Skills & Competencies

• Excellent interpersonal skills are required for working with the study participants and multiple parties involved in the trials process.
• Ability to effectively manage individuals at various levels within the team is highly valued.
• Strong time management skills for ensuring implementation of several concurrent studies.
• Good oral and written communication skills.
• Ability to work independently day-to-day.
• Knowledge of computer programs, databases, etc.
• Excellent organizational skills and ability to prioritize a variety of tasks.
• Careful attention to detail.
• High degree of computer literacy
• Strong critical thinking skills and ability to independently resolve problems
• Working knowledge of data management software and procedures
• Working knowledge of clinical research protocols and Good Clinical Practice
• Ability to demonstrate professionalism and respect for subjects rights and individual needs.

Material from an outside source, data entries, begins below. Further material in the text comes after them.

Lemma lookup_forever t t' k s v :
  r_lookup t k s = Some (v, None) -> (t <= t')%Z -> r_lookup t' k s = Some (v, None).
Proof. intros Hl Ht. by rewrite (r_time t t' k s Ht), Hl. Qed.

Lemma lookup_gone t t' k s : r_lookup t k s = None -> (t <= t')%Z -> r_lookup t' k s = None.
Proof. intros Hl Ht. by rewrite (r_time t t' k s Ht), Hl. Qed.

Lemma lookup_until t t' k s v d :
  r_lookup t k s = Some (v, Some d) -> (t <= t' < d)%Z -> r_lookup t' k s = Some (v, Some d).
Proof.
  intros Hl [Ht Hd]. rewrite (r_time t t' k s Ht), Hl. simpl.
  by rewrite (proj2 (Z.ltb_lt _ _) Hd).
Qed.

Lemma unlock_stranger key tok tok' t s d :
  r_lookup t key s = Some (RStr tok, d) -> tok' <> tok -> unlockScript key tok' t s = (0%Z, s).
Proof.
  intros Hl Hne. unfold unlockScript. destruct (r_get t key s) as [v|] eqn:Hg; [|done].
  apply r_get_spec in Hg as [d' Hg]. rewrite Hl in Hg. simplify_eq.
  destruct (String.eqb_spec v tok'); congruence.
Qed.

Lemma unlock_owner key tok t s d : r_lookup t key s = Some (RStr tok, d) ->
  fst (unlockScript key tok t s) = 1%Z /\ r_lookup t key (snd (unlockScript key tok t s)) = None.
Proof.
  intros Hl. unfold unlockScript. assert (Hg : r_get t key s = Some tok) by (apply r_get_spec; eauto).
  rewrite Hg, String.eqb_refl. destruct (r_del_spec t key s) as [Hd Ho]. rewrite Hd, Hl. split; [done|].
  by rewrite (Ho key), String.eqb_refl.
Qed.
End histories.

(** ** Mutual exclusion of the lock *)

(** A call on one lock key, by anybody: an acquisition, or a release with a
    token. It sends one command, so every interleaving of the calls of several
    sessions is a sequence of calls. *)
Inductive lock_call := CallAcquire (ttl : Duration) | CallRelease (token : string).

Section lock.
Context `{U : UuidPkg, !UuidLaws U} `{R : RedisServer, !RedisLaws R} `{E : !Env, !SteadyClock, !DistinctUuids}.
Context (key : string).

(** The answer: the token, if any, and whether the call succeeded. *)
Definition call_lock (c : lock_call) : M (option string * bool) :=
  match c with
  | CallAcquire ttl => x <- Acquire key ttl;; ret (Some (fst x), snd x)
  | CallRelease token => ok <- Unlock key token;; ret (None, ok)
  end.

(** What others may do while [tok] owns the lock. *)
Definition by_others (tok : string) (c : lock_call) : Prop :=
  match c with CallAcquire ttl => (0 < ttl)%Z | CallRelease token => token <> tok end.

(** A call that failed, or was told no and handed out another token. *)
Definition turned_down (tok : string) (r : result (option string * bool)) : Prop :=
  match r with Ok (tok', ok) => ok = false /\ tok' <> Some tok | Err _ => True end.

(** Nobody touches the key but by these calls. *)
Context (alone : forall n t s, r_lookup t key (env_redis_others n s) = r_lookup t key s).

Lemma interact_alone t w : r_lookup t key (w_redis (interact w)) = r_lookup t key (w_redis w).
Proof. unfold interact. destruct (w_tx w) as [[]|]; [by destruct (w_wrote w)|apply alone]. Qed.

Lemma redis_inv {A} (f : Time -> rstate -> option (A * rstate)) w r w' :
  redis f w = (r, w') -> w_tick w' = S (w_tick w) /\
  ((exists e, r = Err e /\ w_redis w' = w_redis (interact w)) \/
   (exists a s, f (env_clock (w_tick w)) (w_redis (interact w)) = Some (a, s) /\ w_redis w' = s /\
      (r = Ok a \/ exists e, r = Err e))).
Proof.
  unfold redis. pose proof (interact_tick w) as Ht.
  destruct (env_outcome _), (f _ _) as [[a s]|] eqn:Hf; intros [= <- <-]; (split; [done|]); eauto 8.
Qed.

Lemma Acquire_inv ttl w r w' : Acquire key ttl w = (r, w') ->
  let u := uuid_String (env_uuid (w_tick w)) in
  exists x, redis (fun t s => Some (r_setnx t key u ttl s)) (set_tick (S (w_tick w)) w) = (x, w') /\
    match x with Ok ok => r = Ok (u, ok) | Err _ => exists e, r = Err e end.
Proof.
  unfold Acquire, bind, uuid_New, wrap, map_err, ret. destruct (redis _ _) as [[ok|e] w1]; intros [= <- <-];
    [by exists (Ok ok)|exists (Err e); by eauto].
Qed.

BWH is an Affirmative Action Employer. By embracing diverse skills, perspectives and ideas, we choose to lead. All qualified applicants will receive consideration for employment without regard to race, color, religious creed, national origin, sex, age, gender identity, disability, sexual orientation, military service, genetic information, and/or other status protected under law. We will ensure that all individuals with a disability are provided a reasonable accommodation to participate in the job application or interview process, to perform essential job functions, and to receive other benefits and privileges of employment.